/---
Lemma alloc_valid h rs :
  Forall (fun x => x < List.length (snd (alloc h rs))) (fst (alloc h rs)).
Proof.
  apply Forall_forall. intros x Hx. apply in_seq in Hx.
  unfold alloc; simpl. rewrite length_app. lia.
Qed.

Lemma load_cache_ok d st :
  cache_ok repr_other st -> cache_ok repr_other (snd (load_laptops repr_other d st)).
Proof.
  intros H. destruct (load_laptops_cases repr_other d st); try exact H.
  split; cbn [snd store cache items].
  - apply alloc_valid.
  - exists data, built. split; [assumption|].
    unfold snapshot; cbn [store cache items]. now rewrite get_alloc_new.
Qed.

(** The list [load_laptops] returns is the list the cache holds
    afterwards. *)
Lemma load_returns_cache d st locs st' :
  load_laptops repr_other d st = (Ok locs, st') -> items (cache st') = locs.
Proof.
  intros H. destruct (load_laptops_cases repr_other d st);
    try discriminate; injection H as <- <-; reflexivity.
Qed.

(** Loading leaves the records of the store as they are. *)
Lemma load_store_old d st x :
  x < List.length (store st) ->
  get (store (snd (load_laptops repr_other d st))) x = get (store st) x.
Proof.
  intros H. destruct (load_laptops_cases repr_other d st); try reflexivity.
  cbn [snd store]. now apply get_alloc_old.
Qed.

Lemma load_cache_fresh d st :
  cache (snd (load_laptops repr_other d st)) = cache st \/
  Forall (fun x => List.length (store st) <= x)
         (items (cache (snd (load_laptops repr_other d st)))).
Proof.
  destruct (load_laptops_cases repr_other d st); try (left; reflexivity).
  right. cbn [snd cache items]. apply alloc_fresh.
Qed.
\---
- _Assigned task_:
Take the records and restate them word for word.

- _Result_:
Lemma alloc_valid h rs :
  Forall (fun x => x < List.length (snd (alloc h rs))) (fst (alloc h rs)).
Proof.
  apply Forall_forall. intros x Hx. apply in_seq in Hx.
  unfold alloc; simpl. rewrite length_app. lia.
Qed.

Lemma load_cache_ok d st :
  cache_ok repr_other st -> cache_ok repr_other (snd (load_laptops repr_other d st)).
Proof.
  intros H. destruct (load_laptops_cases repr_other d st); try exact H.
  split; cbn [snd store cache items].
  - apply alloc_valid.
  - exists data, built. split; [assumption|].
    unfold snapshot; cbn [store cache items]. now rewrite get_alloc_new.
Qed.

(** The list [load_laptops] returns is the list the cache holds
    afterwards. *)
Lemma load_returns_cache d st locs st' :
  load_laptops repr_other d st = (Ok locs, st') -> items (cache st') = locs.
Proof.
  intros H. destruct (load_laptops_cases repr_other d st);
    try discriminate; injection H as <- <-; reflexivity.
Qed.

(** Loading leaves the records of the store as they are. *)
Lemma load_store_old d st x :
  x < List.length (store st) ->
  get (store (snd (load_laptops repr_other d st))) x = get (store st) x.
Proof.
  intros H. destruct (load_laptops_cases repr_other d st); try reflexivity.
  cbn [snd store]. now apply get_alloc_old.
Qed.

Lemma load_cache_fresh d st :
  cache (snd (load_laptops repr_other d st)) = cache st \/
  Forall (fun x => List.length (store st) <= x)
         (items (cache (snd (load_laptops repr_other d st)))).
Proof.
  destruct (load_laptops_cases repr_other d st); try (left; reflexivity).
  right. cbn [snd cache items]. apply alloc_fresh.
Qed.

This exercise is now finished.